Dr. KeelIn O’Donoghue, (Obstetrician, Ireland)

University College Cork, Cork University Maternity Hospital, HSE

Conference Chair for ISA 2017 Cork, Keelin O’Donoghue is a medical graduate of University College Dublin and a Fellow of the Royal College of Obstetrics and Gynaecologists. She received her PhD in Obstetrics/Gynaecology from the University of London in 2005 and completed RCOG sub-speciality training in Maternal/Fetal Medicine at Queen Charlotte’s Hospital London in 2007. Keelin has worked as a Consultant Obstetrician/Gynaecologist and Senior Lecturer at Cork University Maternity Hospital and University College Cork since 2007, where she established and leads the pregnancy loss services. Keelin’s research interests include prenatal diagnosis, miscarriage, stillbirth, perinatal palliative care and multiple pregnancy. She heads the multi-disciplinary pregnancy loss research group at CUMH. Her work has resulted in >110 peer-reviewed original papers and >280 published conference proceedings. Keelin joined the INFANT centre at UCC as an SFI-funded Principal Investigator in June 2016. In March 2017, she took up the role of National Implementation Lead for the Bereavements Standards in Pregnancy loss and Perinatal Death, within the HSE National Women and Infants’ Health Programme.

Sue Steen (Perinatal Nurse Navigator, USA)
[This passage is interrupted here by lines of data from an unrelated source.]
Definition _build_server_components (env : server_env) (cpu_count : Z) (handlers_file_exists : bool) (cfg : app_config) :
    res pyexn ServerComponents :=
  let! executor := make_executor env cpu_count (ac_max_threads cfg) in
  let registry := set_executor executor (resolve_registry cfg) in
  let hot_reload := match ac_hot_reload cfg with
                    | Some b => b
                    | None => str_in (PyStr.lower (PyStr.strip (default "" (se_hot_reload env)))) ["true"; "1"; "yes"]
                    end in
  let! auth := make_auth cfg in
  let! max_request_size := match ac_max_request_size cfg, se_max_request_size env with
                           | Some n, _ => Ret n
                           | None, Some s => int_text s
                           | None, None => Ret MAX_REQUEST_SIZE
                           end in
  let! stores := _resolve_identity_stores (ac_identity_host_store cfg) (ac_identity_agent_store cfg) in
  let! snapshot := match ac_snapshot_store cfg with
                   | Some s => Ret (inl s)
                   | None => rmap inr (create_snapshot_store env)
                   end in
  Ret (mkComponents (mkHolder registry executor) executor auth max_request_size (ac_require_nonce cfg) stores
         (or_fresh (ac_identity_jti_cache cfg)) (default (OneAudience (m_id (ac_manifest cfg))) (ac_identity_jwt_audience cfg))
         (or_fresh (ac_identity_approval_store cfg)) snapshot
         (hot_reload && is_none (ac_registry cfg) && handlers_file_exists)).

(** ** Routers *)
Inductive router : Type :=
| AgentIdentity | Escalation | CapabilityRoutes | AutoRegistration
| Usage (require_auth : bool) | Sla (require_auth : bool) | Delegations
| Health | JsonRpcRoutes | WebSocketRoutes | Audit (require_auth : bool).

Definition _wire_optional_routers (cfg : app_config) : list router :=
  ([AgentIdentity; Escalation; CapabilityRoutes]
   ++ (if ac_registry_auto_registration cfg then [AutoRegistration] else [])
   ++ match ac_metering_storage cfg with Some (Some _) => [Usage (ac_require_operator_auth cfg)] | _ => [] end
   ++ match ac_sla_storage cfg with Some (Some _) => [Sla (ac_require_operator_auth cfg)] | _ => [] end
   ++ match ac_oauth2_config cfg, ac_delegation_key_store cfg with Some _, Some _ => [Delegations] | _, _ => [] end)%list.

Definition _wire_core_routes (cfg : app_config) : list router :=
  [Health; JsonRpcRoutes; WebSocketRoutes; Audit (ac_require_operator_auth cfg)].

(** ** Middleware *)
Definition make_challenge (cfg : app_config) : res pyexn (option WWWAuthenticateASAPMiddleware) :=
  if ac_challenge_enabled cfg then
    let! disc := match text_or (ac_challenge_discovery_url cfg) None with
                 | Some u => Ret u
                 | None => default_manifest_discovery_url urlparse (ac_endpoint cfg)
                 end in
    Ret (Some (mkChallenge disc (ac_challenge_path_prefixes cfg) None))
  else Ret None.

Record server : Type := mkServer {
  sv_components : ServerComponents;
  sv_routers : list router;
  sv_oauth2 : option OAuth2Middleware;
  sv_challenge : option WWWAuthenticateASAPMiddleware;
  sv_identity_rate_limit : string;
  sv_rate_limit : string;
  sv_delegation_storage : option DelegationStorage
}.

(** The limit the application's limiter is made with. *)
Definition _configure_rate_limiting (env : server_env) (rate_limit : option string) : res pyexn string :=
  let rate_limit_str := match rate_limit with
                        | Some s => s
                        | None => default "10/second;100/minute" (se_rate_limit env)
                        end in
  let! _ := create_limiter rate_limit_str in
  Ret rate_limit_str.

Definition create_app (env : server_env) (cpu_count : Z) (handlers_file_exists : bool) (cfg : app_config) : res pyexn server :=
  let! _ := if ac_require_operator_auth cfg && is_none (ac_oauth2_config cfg)
            then Raise (ValueError ("require_operator_auth=True requires oauth2_config so /usage, /sla, and "
                                    ++ "/audit can validate Bearer JWTs with scope asap:admin"))
            else Ret tt in
  let! components := _build_server_components env cpu_count handlers_file_exists cfg in
  let identity_rl := default "5/second;30/minute" (text_or (ac_identity_rate_limit cfg) None) in
  let! _ := create_limiter identity_rl in
  let optional := _wire_optional_routers cfg in
  let oauth2 := (λ c, wire_oauth2 (se_auth env) loads c (m_id (ac_manifest cfg)) (ac_require_operator_auth cfg))
                <$> ac_oauth2_config cfg in
  let! challenge := make_challenge cfg in
  let! rate_limit_str := _configure_rate_limiting env (ac_rate_limit cfg) in
  Ret (mkServer components (optional ++ _wire_core_routes cfg)%list oauth2 challenge identity_rl rate_limit_str
         (match ac_oauth2_config cfg, ac_delegation_key_store cfg with
          | Some _, Some _ => ac_delegation_storage cfg
          | _, _ => None
          end)).

(** ** Serving a request

    The state of the stack is the OAuth2 middleware and the state of the routes;
    a route also sees the claims that the middleware put on the request.  The stack
    is built when a request comes, so a size limit below one fails there. *)
Definition served : Type := option OAuth2Middleware * W.

Definition detail_reply (e : HTTPException) : res exn HttpResponse :=
  JSONResponse (hx_status_code e) (JObj [("detail", JStr (hx_detail e))]) (hx_headers e).

Definition oauth2_layer (i : bearer_in) (call_next : option OAuth2Claims → HttpRequest → served → served * res exn HttpResponse)
    (request : HttpRequest) : served → served * res exn HttpResponse := λ '(mw, w),
  match mw with
  | None => call_next None request (mw, w)
  | Some m =>
      let '(m', r) := oauth_dispatch i (hq_path request) (header "authorization" request) m in
      match r with
      | Ret claims => call_next claims request (Some m', w)
      | Raise (Refused e) => ((Some m', w), detail_reply e)
      | Raise (Escaped e) => ((Some m', w), Raise (of_pyexn e))
      end
  end.

Definition challenge_layer (c : option WWWAuthenticateASAPMiddleware)
    (call_next : HttpRequest → served → served * res exn HttpResponse) :
    HttpRequest → served → served * res exn HttpResponse :=
  match c with Some m => dispatch m (λ _, None) call_next | None => call_next end.

(** The routes with the claims as an argument. *)
Abbreviation app_routes := (option OAuth2Claims → HttpRequest → W → W * res exn HttpResponse).

Definition run_routes (routes : app_routes) (claims : option OAuth2Claims) (request : HttpRequest) :
    served → served * res exn HttpResponse := λ '(mw, w),
  let '(w', r) := routes claims request w in ((mw, w'), r).

Definition serve (s : server) (i : bearer_in) (routes : app_routes) : HttpRequest → served → served * res exn HttpResponse :=
  match size_limit_init (sc_max_request_size (sv_components s)) with
  | Raise e => λ _ st, (st, Raise (of_pyexn e))
  | Ret max_size =>
      challenge_layer (sv_challenge s)
        (asap_version (oauth2_layer i (λ claims, size_limit max_size (run_routes routes claims))))
  end.

(** ** Shutdown *)

(** What closing a connection raises. *)
Inductive close_result : Type := Closed | OSErrorRaised | OtherRaised (e : pyexn).

(** The connections closed and what leaves the loop. *)
Fixpoint lifespan_close {WS} (close : WS → close_result) (active : list WS) : list WS * option pyexn :=
  match active with
  | [] => ([], None)
  | ws :: rest =>
      match close ws with
      | OtherRaised e => ([], Some e)
      | Closed | OSErrorRaised => let '(l, e) := lifespan_close close rest in (ws :: l, e)
      end
  end.

End Server.

Arguments registry W MeteringStore MeteringStorage : clear implicits.

(** ** The well-known manifest *)
Definition CACHE_MAX_AGE_SECONDS : Z := 300.
Definition CACHE_CONTROL_VALUE : string := "public, max-age=" ++ PyStr.dec_Z CACHE_MAX_AGE_SECONDS.

Section WellKnown.
  Context `{PyRuntime}.

(** [manifest]: the dictionary of `get_manifest_json`. *)
Definition compute_manifest_etag (manifest : json) : string :=
  sha256_hex (json_dumps float_repr ", " ": " true manifest).

Definition _etag_header_value (etag : string) : string := String dquote etag ++ String dquote "".

Inductive manifest_reply : Type :=
| NotModified (headers : list (string * string))
| ManifestReply (body : json) (headers : list (string * string)).

Definition get_manifest_response (manifest : json) (if_none_match : option string) : manifest_reply :=
  let etag_header := _etag_header_value (compute_manifest_etag manifest) in
  let headers := [("etag", etag_header); ("cache-control", CACHE_CONTROL_VALUE)] in
  match if_none_match with
  | Some v => if existsb (λ part, String.eqb (PyStr.strip part) etag_header) (PyStr.split "," v)
              then NotModified headers else ManifestReply manifest headers
  | None => ManifestReply manifest headers
  end.

Definition reply_headers (r : manifest_reply) : list (string * string) :=
  match r with NotModified h | ManifestReply _ h => h end.
End WellKnown.

(** ** Texts *)
Fixpoint all_chars (p : ascii → bool) (s : string) : bool :=
  match s with EmptyString => true | String c s' => p c && all_chars p s' end.

Lemma all_chars_app p a b : all_chars p (a ++ b) = all_chars p a && all_chars p b.
Proof. induction a as [|c a IH]; [done|]. rewrite append_cons. cbn. by rewrite IH, andb_assoc. Qed.

Lemma append_left s : "" ++ s = s.
Proof. done. Qed.

Lemma append_last_inj a b c : a ++ String c "" = b ++ String c "" → a = b.
Proof.
  revert b. induction a as [|x a IH]; intros [|y b]; rewrite ?append_cons, ?append_left; intros Heq; [done| | |].
  - by destruct b.
  - by destruct a.
  - injection Heq as -> Heq. f_equal. by apply IH.
Qed.

Lemma split_plain sep acc s : all_chars (λ c, negb (Ascii.eqb c sep)) s = true →
  PyStr.split_aux sep acc s = [acc ++ s].
Proof.
  revert acc. induction s as [|c s IH]; intros acc; cbn; [by rewrite append_nil|].
  intros [Hc Hs]%andb_true_iff. apply negb_true_iff in Hc. rewrite Hc, IH by done. by rewrite append_assoc.
Qed.

Lemma strip_plain s : all_chars (λ c, negb (PyStr.is_space c)) s = true → PyStr.strip s = s.
Proof.
  intros Hs. unfold PyStr.strip.
  assert (Hl : PyStr.lstrip s = s).
  { destruct s as [|c s]; [done|]. cbn in *. apply andb_true_iff in Hs as [Hc _]. apply negb_true_iff in Hc. by rewrite Hc. }
  rewrite Hl. clear Hl. induction s as [|c s IH]; [done|]. cbn in *. apply andb_true_iff in Hs as [Hc Hs].
  rewrite IH by done. destruct s; [|done]. apply negb_true_iff in Hc. by rewrite Hc.
Qed.

Definition header_char (c : ascii) : bool := negb (PyStr.is_space c) && negb (Ascii.eqb c ",").

Lemma all_chars_impl (p q : ascii → bool) s : (∀ c, p c = true → q c = true) → all_chars p s = true → all_chars q s = true.
Proof. intros Hp. induction s as [|c s IH]; [done|]. cbn. intros [Hc Hs]%andb_true_iff. rewrite (Hp _ Hc). by apply IH. Qed.

Lemma hex_digit_plain n : 0 <= n < 16 → header_char (hex_digit n) = true.
Proof.
  intros Hn. assert (Hc : ∀ k, (k < 16)%nat → header_char (hex_digit (Z.of_nat k)) = true).
  { intros k Hk. do 16 (destruct k as [|k]; [reflexivity|]). lia. }
  rewrite <- (Z2Nat.id n) by lia. apply Hc. lia.
Qed.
Maple Grove Hospital, Bethel University

Sue’s nursing and teaching career spans over 30 years. Sue has done research in the area of perinatal bereavement and works as a Perinatal Nurse Navigator at Maple Grove Hospital, with families who have suffered the early or late loss of a baby. She is also an adjunct nursing professor at Bethel University and has practiced maternal child nursing in a variety of settings. Sue, along with her co-founder, Lynn Zdechlik, is currently developing a high-risk perinatal program (www.birthwithdignity.org) at a hospital in Mbale, Uganda. They are teaching nurses how to prevent maternal and newborn death and how to care for families who suffer a stillbirth. Sue has published a number of articles related to faith development in children, nursing education, and perinatal bereavement. She has also led many nursing workshops in the US and Spain! Sue has two grown daughters and lives in Minneapolis with her husband, Ted.